[RECORD EXCERPTS]
Lemma assign_each_statuses store_fault us pendingOrders : forall os pk',
  option_map status
    (findByPk (fst (assign_each store_fault us os pendingOrders)) pk')
  = option_map status (findByPk os pk').
Proof.
  induction pendingOrders as [|order rest IH]; intros os pk'; [reflexivity|].
  simpl. destruct (assign_one store_fault us os order) as [os1 entry] eqn:Hone.
  specialize (IH os1 pk').
  destruct (assign_each store_fault us os1 rest) as [os2 entries].
  simpl in *. rewrite IH.
  unfold assign_one, try_autoAssignRider in Hone.
  destruct (store_fault (id order)); [now injection Hone as <- _|].
  destruct (autoAssignRider us os (id order)) as [[os1' r]|e] eqn:Hauto.
  - injection Hone as <- _. now apply (autoAssignRider_statuses _ _ _ _ _ Hauto).
  - now injection Hone as <- _.
Qed.

Lemma after_update_statuses store_fault us os userRole pk target updatedOrder pk' :
  option_map status
    (findByPk (fst (after_update store_fault us os userRole pk target
                      updatedOrder)) pk')
  = option_map status (findByPk os pk').
Proof.
  unfold after_update.
  destruct (status_eqb target ready && negb (truthy_id (rider_id updatedOrder)))%bool.
  - unfold try_autoAssignRider.
    destruct (store_fault pk) as [e|].
    + destruct (status_eqb target delivered && role_eqb userRole rider)%bool;
        simpl; [apply assign_each_statuses | reflexivity].
    + destruct (autoAssignRider us os pk) as [[os1 r]|e] eqn:Hauto.
      * pose proof (autoAssignRider_statuses _ _ _ _ _ Hauto pk') as Hst.
        destruct (success r);
          destruct (status_eqb target delivered && role_eqb userRole rider)%bool;
          simpl; unfold assignPendingReadyOrders;
          rewrite ?assign_each_statuses; exact Hst.
      * destruct (status_eqb target delivered && role_eqb userRole rider)%bool;
          simpl; [apply assign_each_statuses | reflexivity].
  - destruct (status_eqb target delivered && role_eqb userRole rider)%bool;
      simpl; [apply assign_each_statuses | reflexivity].
Qed.

Lemma role_checks_early rs userId userRole order target early :
  role_checks rs userId userRole order target = Some early ->
  http_status early = 403 \/ http_status early = 400.
Proof.
  unfold role_checks, owner_checks, rider_checks, transition_refused.
  intros H.
  repeat match type of H with
         | (match ?x with _ => _ end) = _ => destruct x
         | (if ?x then _ else _) = _ => destruct x
         end;
    try discriminate; injection H as <-; simpl; tauto.
Qed.

Lemma status_error_response_code error :
  http_status (status_error_response error) <> 200.
Proof.
  unfold status_error_response. now destruct (_ || _)%bool.
Qed.

(** The shape of every accepted request. *)
Lemma put_status_accepted store_fault us rs os userId userRole pk body now
    response os' :
  put_status store_fault us rs os userId userRole pk body now = (response, os') ->
  http_status response = 200 ->
  exists name target order os1 updatedOrder,
    body_status body = Some name /\
    status_of_string name = Some target /\
    findByPk os pk = Some order /\
    role_checks rs userId userRole order target = None /\
    userRole <> customer /\
    updateStatus os pk target
      (mkAdditionalData (Some target)
         (match body_estimated_delivery_time body with
          | Some t => if t =? 0 then None else Some t
          | None => None
          end) None) now = Ok (os1, updatedOrder) /\
    os' = fst (after_update store_fault us os1 userRole pk target updatedOrder).
Proof.
  unfold put_status. intros H Hcode.
  assert (Hrole : userRole <> customer).
  { intros ->. injection H as <- _. discriminate. }
  assert (H' : match body_status body with
    | None => (mkResponse 400 false "Status is required", os)
    | Some name =>
    if String.eqb name "" then (mkResponse 400 false "Status is required", os)
    else
    match status_of_string name with
    | None =>
        (mkResponse 400 false
           ("Invalid status. Must be one of: " ++ join_names validStatuses)%string,
         os)
    | Some target =>
    match findByPk os pk with
    | None => (mkResponse 404 false "Order not found", os)
    | Some order =>
    match role_checks rs userId userRole order target with
    | Some early => (early, os)
    | None =>
        match updateStatus os pk target
                (mkAdditionalData (Some target)
                   (match body_estimated_delivery_time body with
                    | Some t => if t =? 0 then None else Some t
                    | None => None
                    end) None) now with
        | Throw error => (status_error_response error, os)
        | Ok (os1, updatedOrder) =>
            let '(os2, assignedRider) :=
              after_update store_fault us os1 userRole pk target updatedOrder in
            (mkResponse 200 true
               ("Order status updated from " ++ status_name (status order)
                  ++ " to " ++ status_name target
                  ++ match assignedRider with
                     | Some r =>
                         ". Rider " ++ user_name r ++ " automatically assigned."
                     | None => ""
                     end)%string,
             os2)
        end
    end end end end = (response, os')).
  { destruct userRole; [contradiction | exact H | exact H]. }
  clear H.
  destruct (body_status body) as [name|] eqn:Hbody;
    [|injection H' as <- _; discriminate].
  destruct (String.eqb name ""); [injection H' as <- _; discriminate|].
  destruct (status_of_string name) as [target|] eqn:Hname;
    [|injection H' as <- _; discriminate].
  destruct (findByPk os pk) as [order|] eqn:Hfind;
    [|injection H' as <- _; discriminate].
  destruct (role_checks rs userId userRole order target) as [early|] eqn:Hchk.
  { injection H' as <- _.
    destruct (role_checks_early _ _ _ _ _ _ Hchk) as [Hc|Hc]; rewrite Hc in Hcode;
      discriminate. }
  destruct (updateStatus _ _ _ _ _) as [[os1 updatedOrder]|error] eqn:Hup.
  - destruct (after_update _ _ _ _ _ _ _) as [os2 assignedRider] eqn:Hafter.
    injection H' as _ <-.
    exists name, target, order, os1, updatedOrder.
    repeat split; try reflexivity; try assumption.
    now rewrite Hafter.
  - injection H' as <- _. now apply status_error_response_code in Hcode.
Qed.

Lemma put_status_stored store_fault us rs os userId userRole pk body now
    response os' :
  put_status store_fault us rs os userId userRole pk body now = (response, os') ->
  http_status response = 200 ->
  exists name target,
    body_status body = Some name /\
    status_of_string name = Some target /\
    option_map status (findByPk os' pk) = Some target /\
    forall pk', pk' <> pk ->
                option_map status (findByPk os' pk')
                = option_map status (findByPk os pk').
Proof.
  intros H Hcode.
  destruct (put_status_accepted _ _ _ _ _ _ _ _ _ _ _ H Hcode)
    as (name & target & order & os1 & updatedOrder & Hb & Hn & Hf & _ & _
        & Hup & ->).
  exists name, target. split; [exact Hb|]. split; [exact Hn|].
  destruct (updateStatus_frame _ _ _ _ _ _ _ Hup) as (Hf1 & Hother).
  assert (Hst : status updatedOrder = target).
  { unfold updateStatus in Hup. rewrite Hf in Hup.
    injection Hup as _ <-. now destruct target. }
  split.
  - rewrite after_update_statuses, Hf1. simpl. now rewrite Hst.
  - intros pk' Hne. rewrite after_update_statuses. now rewrite (Hother pk' Hne).
Qed.

(** X4.  A request that is not answered 200 leaves the order table as it
    was; one that is answered 200 sets the status of the addressed order to
    the requested one and changes the status of no other order, whatever
    dispatch follows. *)
Theorem put_status_changes_one_status store_fault us rs os userId userRole pk
    body now response os' :
  put_status store_fault us rs os userId userRole pk body now = (response, os') ->
  (http_status response <> 200 -> os' = os) /\
  (http_status response = 200 ->
   exists name target,
     body_status body = Some name /\
     status_of_string name = Some target /\
     option_map status (findByPk os' pk) = Some target /\
     forall pk', pk' <> pk ->
                 option_map status (findByPk os' pk')
                 = option_map status (findByPk os pk')).
Proof.
  intros H. split.
  - intros Hcode. unfold put_status in H.
    repeat match type of H with
           | (match ?x with _ => _ end) = _ => destruct x
           | (if ?x then _ else _) = _ => destruct x
           | (let '(_, _) := ?x in _) = _ => destruct x
           end;
      injection H as <- <-; try reflexivity; now contradiction Hcode.
  - intros Hcode. exact (put_status_stored _ _ _ _ _ _ _ _ _ _ _ H Hcode).
Qed.

Lemma put_status_changes_one_status_witness :
  exists response os',
    put_status no_fault sample_riders sample_restaurants loaded_orders
      21 rider 2 (mkStatusBody (Some "out_for_delivery") None) 99
    = (response, os') /\
    http_status response = 200 /\
    option_map status (findByPk os' 2) = Some out_for_delivery /\
    option_map status (findByPk os' 4) = Some ready.
Proof.
  destruct (put_status no_fault sample_riders sample_restaurants loaded_orders
              21 rider 2 (mkStatusBody (Some "out_for_delivery") None) 99)
    as [response os'] eqn:Hput.
  destruct (put_status_changes_one_status _ _ _ _ _ _ _ _ _ _ _ Hput)
    as [_ H200].
  assert (Hcode : http_status response = 200)
    by (vm_compute in Hput; now injection Hput as <- _).
  destruct (H200 Hcode) as (name & target & Hb & Hn & Hpk & Hother).
  exists response, os'. split; [reflexivity|]. split; [exact Hcode|].
  injection Hb as <-. vm_compute in Hn. injection Hn as <-.
  split; [exact Hpk|]. now rewrite (Hother 4 ltac:(discriminate)).
Defined.

Lemma status_name_not_empty st : String.eqb (status_name st) "" = false.
Proof. now destruct st. Qed.
(** * foldingdiff: the NERF chain builder, the angle table and the sampler step

    A shallow embedding of
    - [src/foldingdiff/nerf.py]: [place_dihedral] and [NERFBuilder];
    - [src/protdiff/angles_to_coords.py]: [canonical_distances_and_dihedrals];
    - [src/protdiff/sampling.py]: [p_sample].

    Numbers.  The Python code computes in IEEE floating point.  Geometry is
    stated here over the real numbers [R]: every [float] that is a finite
    number is read as the real it denotes and rounding is left out, so an
    equation proved below is the exact identity that the floating point
    result approximates.  Precision (single against double) is rounding and
    is left out with it.  Not-a-number is not: where the code tests for it
    ([angles_to_coords.py]) the three special values are modelled, see
    [xfloat], and where the chain builder divides zero by zero (collinear
    atoms) the arrays of three not-a-numbers are modelled, see [fvec]. *)

From Stdlib Require Import String Reals Lra Psatz Arith Lia ZArith Bool List.
Import ListNotations.

Local Open Scope R_scope.

(** ** Python exceptions and results *)

Inductive exn : Type :=
| IndexError
| KeyError
| AssertionError.

Inductive result (A : Type) : Type :=
| Ok (a : A)
| Raise (e : exn).

Arguments Ok {A} a.
Arguments Raise {A} e.

Definition bind {A B : Type} (r : result A) (k : A -> result B) : result B :=
  match r with
  | Ok a => k a
  | Raise e => Raise e
  end.

Notation "x <- r ;; k" := (bind r (fun x => k))
  (at level 61, r at next level, right associativity).

Definition assert (b : bool) : result unit :=
  if b then Ok tt else Raise AssertionError.

(** [for x in xs: s = body(s, x)], stopping at the first exception. *)
Fixpoint for_each {S X : Type} (body : S -> X -> result S) (xs : list X) (s : S)
  : result S :=
  match xs with
  | [] => Ok s
  | x :: rest => s' <- body s x ;; for_each body rest s'
  end.

(** ** Three-component arrays *)

Record vec3 : Type := V3 { vx : R; vy : R; vz : R }.

Definition vzero : vec3 := V3 0 0 0.

Definition vadd (u v : vec3) : vec3 := V3 (vx u + vx v) (vy u + vy v) (vz u + vz v).
Definition vsub (u v : vec3) : vec3 := V3 (vx u - vx v) (vy u - vy v) (vz u - vz v).
Definition vdiv (u : vec3) (k : R) : vec3 := V3 (vx u / k) (vy u / k) (vz u / k).
Definition dot (u v : vec3) : R := vx u * vx v + vy u * vy v + vz u * vz v.

(** [np.linalg.norm] / [torch.linalg.norm] of a 1-D array: the 2-norm. *)
Definition norm (u : vec3) : R := sqrt (vx u * vx u + vy u * vy u + vz u * vz u).

(** [np.cross] / [torch.cross] on 3-vectors. *)
Definition cross (u v : vec3) : vec3 :=
  V3 (vy u * vz v - vz u * vy v)
     (vz u * vx v - vx u * vz v)
     (vx u * vy v - vy u * vx v).

(** [unit_vec = lambda x: x / norm(x)], for [x] other than the zero vector
    (at the zero vector the code returns not-a-number, see [unit_vec_nan]). *)
Definition unit_vec (x : vec3) : vec3 := vdiv x (norm x).

(** A 3x3 array, by rows. *)
Record mat3 : Type := M3 { row0 : vec3; row1 : vec3; row2 : vec3 }.

(** [stack([r0, r1, r2])] *)
Definition stack (r0 r1 r2 : vec3) : mat3 := M3 r0 r1 r2.

(** [m.T] *)
Definition transpose (m : mat3) : mat3 :=
  M3 (V3 (vx (row0 m)) (vx (row1 m)) (vx (row2 m)))
     (V3 (vy (row0 m)) (vy (row1 m)) (vy (row2 m)))
     (V3 (vz (row0 m)) (vz (row1 m)) (vz (row2 m))).

(** [m.dot(d)] for a 3x3 [m] and a 1-D [d]. *)
Definition mdot (m : mat3) (d : vec3) : vec3 :=
  V3 (dot (row0 m) d) (dot (row1 m) d) (dot (row2 m) d).

(** A 3x1 tensor (the result of [torch.vstack] on three 0-d tensors), by rows;
    each row holds one entry. *)
Record col3 : Type := Col3 { c0 : list R; c1 : list R; c2 : list R }.

Definition vstack (x y z : R) : col3 := Col3 [x] [y] [z].

(** One entry of a matrix product: a row of the left factor against a column
    of the right one, summed left to right over the shared axis. *)
Definition row_times_col (r : vec3) (d : col3) (j : nat) : R :=
  fold_left Rplus
    [vx r * nth j (c0 d) 0; vy r * nth j (c1 d) 0; vz r * nth j (c2 d) 0] 0.

(** [torch.mm(m, d)] for a 3x3 [m] and a 3x1 [d]. *)
Definition mm (m : mat3) (d : col3) : col3 :=
  Col3 [row_times_col (row0 m) d 0]
       [row_times_col (row1 m) d 0]
       [row_times_col (row2 m) d 0].

(** [.squeeze()] of a 3x1 tensor: the axis of size one is dropped. *)
Definition squeeze_col (d : col3) : vec3 :=
  V3 (nth 0 (c0 d) 0) (nth 0 (c1 d) 0) (nth 0 (c2 d) 0).

(** ** [place_dihedral]  (nerf.py, lines 131-188)

    The [assert a.ndim == b.ndim == c.ndim == 1] holds by typing: a [vec3] is
    a 1-D array.  In Torch mode [ensure_tensor] wraps what is not yet a tensor
    with [torch.tensor], which stores a Python [float] ([bond_angle],
    [bond_length]) in single precision, and [.type(m.dtype)] casts the offset
    back to the precision of the frame.  Both change the precision a number
    is kept in and neither changes the real it is read as, so over [R] they
    do not appear; what the two modes return as floating point numbers is
    not described by this definition.

    [unit_vec] is a division by a norm.  Over [R] this definition is the
    code on non-collinear [a], [b], [c], where both norms are nonzero; on
    collinear points the code divides zero by zero, see [place_dihedral_nan]
    for that case. *)
Definition place_dihedral (a b c : vec3) (bond_angle bond_length torsion_angle : R)
                          (use_torch : bool) : vec3 :=
  let ab := vsub b a in
  let bc := unit_vec (vsub c b) in
  let n := unit_vec (cross ab bc) in
  let nbc := cross n bc in
  let m := transpose (stack bc nbc n) in
  let d :=
    if negb use_torch then
      let d := V3 (- bond_length * cos bond_angle)
                  (bond_length * cos torsion_angle * sin bond_angle)
                  (bond_length * sin torsion_angle * sin bond_angle) in
      mdot m d
    else
      let d := vstack (- bond_length * cos bond_angle)
                      (bond_length * cos torsion_angle * sin bond_angle)
                      (bond_length * sin torsion_angle * sin bond_angle) in
      squeeze_col (mm m d)
  in
  vadd d c.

[HOW TO COMPLETE THIS TASK]
Nothing but a number should be given: the tally of lines in the listing that contain "required".

[OUTPUT BELOW]
2